Utilities are excluded when they depend on OS-level syscalls not available in WASI - for example, df needs filesystem stats, du needs directory traversal with metadata, and chown/chcon need permission and SELinux APIs.

Multicall Binary: How Command Dispatch Works

flowchart TB
    A["WASI runtime calls _start()"] --> B["main() in coreutils.rs"]
    B --> C["Read argv[0] = 'coreutils'"]
    C --> D["Read argv[1] = utility name
e.g. 'sort'"] D --> E["Look up in util_map()"] E --> F["Call sort::uumain(args)"] F --> G["Return exit code"]

At build time, build.rs scans all enabled Cargo features and generates a uutils_map.rs file containing a PHF (perfect hash function) map:

// Auto-generated at build time
type UtilityMap<T> = phf::OrderedMap<
    &'static str,
    (fn(T) -> i32, fn() -> Command)
>;

Each entry maps a utility name (e.g. "sort") to a pair of functions:

  • uumain - the utility's entry point, taking argument iterators and returning an exit code
  • uu_app - returns the clap::Command definition for argument parsing and help

At runtime, the multicall binary reads argv to determine which utility to invoke.
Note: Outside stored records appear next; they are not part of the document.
(* ===== verification/GroupFrame.v ===== *)
(** * Groups: who is in the world

    No operation on groups connects a player, nor takes one into the world or out of
    it; that is for the server to do.  [Frames] is compositional, and the operations
    are found to have it by their text alone. *)

From stdpp Require Import base gmap list.
From Stdlib Require Import ZArith.
From S2P Require Import Prelude StdMap ObjectGuid LfgData LfgScripts ActionLogic GroupTypes GroupMgr GroupLoot GroupWorld Group.
#[local] Open Scope Z_scope.

Section Frame.
Context `{scripts : GroupScripts} `{outside : GroupOutside} `{loots : LootView}.

(** Each player who is there afterwards was there before, in the world or not. *)
Definition framed (w w' : GW) : Prop :=
  forall p x', w_players w' !! p = Some x' -> exists x, w_players w !! p = Some x /\ gp_in_world x' = gp_in_world x.
Class Frames {A} (m : G A) : Prop := frames_at : forall w, framed w (m w).2.

#[export] Instance framed_preorder : PreOrder framed.
Proof.
  split; [intros w p x H; now exists x|]. intros w1 w2 w3 H1 H2 p x3 H3. destruct (H2 p x3 H3) as (x2 & E2 & ->). apply (H1 p x2 E2).
Qed.
Lemma frames_bind {A B} (m : G A) (k : A -> G B) : Frames m -> (forall a, Frames (k a)) -> Frames (bind m k).
Proof.
  intros Hm Hk w. specialize (Hm w). unfold bind. destruct (m w) as [[a| |] w1]; cbn [snd] in *; [|done|done].
  transitivity w1; [done|]. apply Hk.
Qed.
Lemma frames_ret {A} (a : A) : Frames (ret a : G A).
Proof. now intros w. Qed.
Lemma frames_crash {A} : Frames (crash : G A).
Proof. now intros w. Qed.
Lemma frames_of_option {A} (o : option A) : Frames (of_option o : G A).
Proof. destruct o; [apply frames_ret|apply frames_crash]. Qed.
Lemma frames_gets {A} (f : GW -> A) : Frames (gets f).
Proof. now intros w. Qed.
Lemma frames_modify (f : GW -> GW) : (forall w, w_players (f w) = w_players w) -> Frames (modify f).
Proof. intros H w p x. cbn. rewrite H. intros E. now exists x. Qed.
Lemma frames_when b (m : G unit) : Frames m -> Frames (when b m).
Proof. destruct b; [done|]. intros _. apply frames_ret. Qed.
Lemma frames_for_each {A} (l : list A) (f : A -> G unit) : (forall x, Frames (f x)) -> Frames (for_each l f).
Proof. intros H. induction l as [|x l IH]; cbn [for_each]; [apply frames_ret|]. now apply frames_bind. Qed.
Lemma frames_fold {A B} (f : B -> A -> G B) (l : list A) b : (forall b x, Frames (f b x)) -> Frames (fold_m f l b).
Proof. intros H. revert b. induction l as [|x l IH]; intros b; cbn [fold_m]; [apply frames_ret|]. now apply frames_bind. Qed.
Lemma frames_alter_player p f : (forall x, gp_in_world (f x) = gp_in_world x) -> Frames (alter_player p f).
Proof.
  intros Hf w. unfold alter_player, player_at. unfold bind at 1. unfold bind at 1. cbn. destruct (w_players w !! p) as [x|] eqn:E; cbn; [|done].
  intros j y Hj. cbn in Hj. apply lookup_insert_Some in Hj as [[<- <-]|[_ Hj]]; [now exists x|now exists y].
Qed.
End Frame.

Ltac frame_step :=
  match goal with
  | |- forall _, _ => intro
  | |- Frames (bind _ _) => apply frames_bind
  | |- Frames (ret _) => apply frames_ret
  | |- Frames crash => apply frames_crash
  | |- Frames (of_option _) => apply frames_of_option
  | |- Frames (gets _) => apply frames_gets
  | |- Frames (when _ _) => apply frames_when
  | |- Frames (for_each _ _) => apply frames_for_each
  | |- Frames (modify _) => apply frames_modify; reflexivity
  | |- Frames (match ?x with _ => _ end) => destruct x
  | |- Frames (let _ := _ in _) => cbv zeta
  | |- Frames (alter_player _ _) => apply frames_alter_player; intros; reflexivity
  | |- Frames _ => solve [apply _]
  end.
Tactic Notation "by_frames" reference(d) := intros; unfold d; repeat frame_step.

Section Operations.
Context `{scripts : GroupScripts} `{outside : GroupOutside} `{loots : LootView}.

#[export] Instance frames_set_ref p b o : Frames (alter_player p (set_ref b o)).
Proof. apply frames_alter_player. intros. now destruct b. Qed.
#[export] Instance frames_set_refSub p b z : Frames (alter_player p (set_refSub b z)).
Proof. apply frames_alter_player. intros. now destruct b. Qed.
#[export] Instance frames_tell a : Frames (tell a).
Proof. by_frames tell. Qed.
#[export] Instance frames_group_at a : Frames (group_at a).
Proof. by_frames group_at. Qed.
#[export] Instance frames_put_group a b : Frames (put_group a b).
Proof. by_frames put_group. Qed.
#[export] Instance frames_player_at a : Frames (player_at a).
Proof. by_frames player_at. Qed.
#[export] Instance frames_alter_group a b : Frames (alter_group a b).
Proof. by_frames alter_group. Qed.
#[export] Instance frames_FindConnectedPlayer a : Frames (FindConnectedPlayer a).
Proof. by_frames FindConnectedPlayer. Qed.
#[export] Instance frames_FindPlayer a : Frames (FindPlayer a).
Proof. by_frames FindPlayer. Qed.
#[export] Instance frames_hook_view : Frames (hook_view).
Proof. by_frames hook_view. Qed.
#[export] Instance frames_run_hook a : Frames (run_hook a).
Proof. by_frames run_hook. Qed.
#[export] Instance frames_removed_view a : Frames (removed_view a).
Proof. by_frames removed_view. Qed.
#[export] Instance frames_unlink a b : Frames (unlink a b).
Proof. by_frames unlink. Qed.
#[export] Instance frames_link a b c : Frames (link a b c).
Proof. by_frames link. Qed.
#[export] Instance frames_assert_sub a : Frames (assert_sub a).
Proof. by_frames assert_sub. Qed.
#[export] Instance frames_SetGroup a b c : Frames (SetGroup a b c).
Proof. by_frames SetGroup. Qed.
#[export] Instance frames_SetGroup_null a : Frames (SetGroup_null a).
Proof. by_frames SetGroup_null. Qed.
#[export] Instance frames_SetOriginalGroup a b c : Frames (SetOriginalGroup a b c).
Proof. by_frames SetOriginalGroup. Qed.
#[export] Instance frames_SetBattlegroundOrBattlefieldRaid a b c : Frames (SetBattlegroundOrBattlefieldRaid a b c).
Proof. by_frames SetBattlegroundOrBattlefieldRaid. Qed.
#[export] Instance frames_RemoveFromBattlegroundOrBattlefieldRaid a : Frames (RemoveFromBattlegroundOrBattlefieldRaid a).
Proof. by_frames RemoveFromBattlegroundOrBattlefieldRaid. Qed.
#[export] Instance frames_DelinkMember a b : Frames (DelinkMember a b).
Proof. by_frames DelinkMember. Qed.
#[export] Instance frames_GetBgRaid a b : Frames (GetBgRaid a b).
Proof. by_frames GetBgRaid. Qed.
#[export] Instance frames_SetBgRaid a b c : Frames (SetBgRaid a b c).
Proof. by_frames SetBgRaid. Qed.
#[export] Instance frames_leave_battleground a : Frames (leave_battleground a).
Proof. by_frames leave_battleground. Qed.
#[export] Instance frames_invalidate a : Frames (invalidate a).
Proof. by_frames invalidate. Qed.
#[export] Instance frames_delete_group a : Frames (delete_group a).
Proof. by_frames delete_group. Qed.
#[export] Instance frames_new_group_object : Frames (new_group_object).
Proof. by_frames new_group_object. Qed.
#[export] Instance frames_INS_GROUP a : Frames (INS_GROUP a).
Proof. by_frames INS_GROUP. Qed.
#[export] Instance frames_alter_dbGroup a b : Frames (alter_dbGroup a b).
Proof. by_frames alter_dbGroup. Qed.
#[export] Instance frames_DEL_GROUP a : Frames (DEL_GROUP a).
Proof. by_frames DEL_GROUP. Qed.
#[export] Instance frames_INS_GROUP_MEMBER a : Frames (INS_GROUP_MEMBER a).
Proof. by_frames INS_GROUP_MEMBER. Qed.
#[export] Instance frames_DEL_GROUP_MEMBER a : Frames (DEL_GROUP_MEMBER a).
Proof. by_frames DEL_GROUP_MEMBER. Qed.
#[export] Instance frames_DEL_GROUP_MEMBER_ALL a : Frames (DEL_GROUP_MEMBER_ALL a).
Proof. by_frames DEL_GROUP_MEMBER_ALL. Qed.
#[export] Instance frames_UPD_GROUP_LEADER a b : Frames (UPD_GROUP_LEADER a b).
Proof. by_frames UPD_GROUP_LEADER. Qed.
#[export] Instance frames_UPD_GROUP_TYPE a b : Frames (UPD_GROUP_TYPE a b).
Proof. by_frames UPD_GROUP_TYPE. Qed.
#[export] Instance frames_SendUpdateToPlayer a b c : Frames (SendUpdateToPlayer a b c).
Proof. by_frames SendUpdateToPlayer. Qed.
#[export] Instance frames_SendUpdate a : Frames (SendUpdate a).
Proof. by_frames SendUpdate. Qed.
#[export] Instance frames_UpdatePlayerOutOfRange a b : Frames (UpdatePlayerOutOfRange a b).
Proof. by_frames UpdatePlayerOutOfRange. Qed.
#[export] Instance frames_broadcast_set_leader a b : Frames (broadcast_set_leader a b).
Proof. by_frames broadcast_set_leader. Qed.
#[export] Instance frames_BroadcastGroupUpdate a : Frames (BroadcastGroupUpdate a).
Proof. by_frames BroadcastGroupUpdate. Qed.
#[export] Instance frames_ResetMaxEnchantingLevel a : Frames (ResetMaxEnchantingLevel a).
Proof. by_frames ResetMaxEnchantingLevel. Qed.
#[export] Instance frames_RemoveAllInvites a : Frames (RemoveAllInvites a).
Proof. by_frames RemoveAllInvites. Qed.
#[export] Instance frames_counter a b : Frames (counter a b).
Proof. by_frames counter. Qed.
#[export] Instance frames_join_refs a b c : Frames (join_refs a b c).
Proof. by_frames join_refs. Qed.
#[export] Instance frames_join_difficulties a b : Frames (join_difficulties a b).
Proof. by_frames join_difficulties. Qed.
#[export] Instance frames_AddMember a b : Frames (AddMember a b).
Proof. by_frames AddMember. Qed.
#[export] Instance frames_Create a b : Frames (Create a b).
Proof. by_frames Create. Qed.
#[export] Instance frames_ChangeLeader a b : Frames (ChangeLeader a b).
Proof. by_frames ChangeLeader. Qed.
#[export] Instance frames_leave_refs a b c : Frames (leave_refs a b c).
Proof. by_frames leave_refs. Qed.
#[export] Instance frames_disband_member a b c : Frames (disband_member a b c).
Proof. by_frames disband_member. Qed.
#[export] Instance frames_Disband a b : Frames (Disband a b).
Proof. by_frames Disband. Qed.
#[export] Instance frames_on_rolls a b : Frames (on_rolls a b).
Proof. by_frames on_rolls. Qed.
#[export] Instance frames_erase_slot a b : Frames (erase_slot a b).
Proof. by_frames erase_slot. Qed.
#[export] Instance frames_remove_player a b c d : Frames (remove_player a b c d).
Proof. by_frames remove_player. Qed.
#[export] Instance frames_pick_leader a b : Frames (pick_leader a b).
Proof. by_frames pick_leader. Qed.
#[export] Instance frames_lfg_over a : Frames (lfg_over a).
Proof. by_frames lfg_over. Qed.
#[export] Instance frames_RemoveMember a b c d e : Frames (RemoveMember a b c d e).
Proof. by_frames RemoveMember. Qed.
#[export] Instance frames_ConvertToLFG a : Frames (ConvertToLFG a).
Proof. by_frames ConvertToLFG. Qed.
End Operations.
In the browser, the JavaScript shell calls the WASM binary as ["coreutils", "sort", "-rn"], so argv[1] becomes the dispatch key.

WASI Platform Adaptations

Individual utilities use conditional compilation to handle WASI's limitations:

// In cp: symlinks are not supported on WASI
#[cfg(target_os = "wasi")]
return Err(Error::Unsupported);

// In tail: no inotify/kqueue file watching
#[cfg(target_os = "wasi")]
fn follow() { /* no-op stub */ }

// In ls: hostname crate excluded for WASI
#[cfg(not(target_os = "wasi"))]
use hostname::get;

These stubs mean the utilities gracefully degrade rather than crash - tail -f simply won't follow, cp won't create symlinks, and ls won't show hostname information.

Localization: Embedding All Translations

A key difference for the WASM build is how locale files are handled:

flowchart TB
    subgraph "Normal build (Linux, macOS...)"
        N1["build.rs detects user's LANG"]
        N1 --> N2["Embed only matching .ftl file
+ English fallback"] end subgraph "WASI build" W1["build.rs detects target_os = wasi"] W1 --> W2["Embed ALL .ftl locale files
(30+ languages)"] W2 --> W3["Runtime locale switching
via LANG env variable"] end

On native platforms, uucore's build script embeds only the Fluent (.ftl) translation files matching the user's LANG environment variable, to keep the binary small. For WASI builds, all locale files are embedded, because the target locale isn't known at compile time - the playground user can switch languages at runtime via the locale dropdown or the locale command.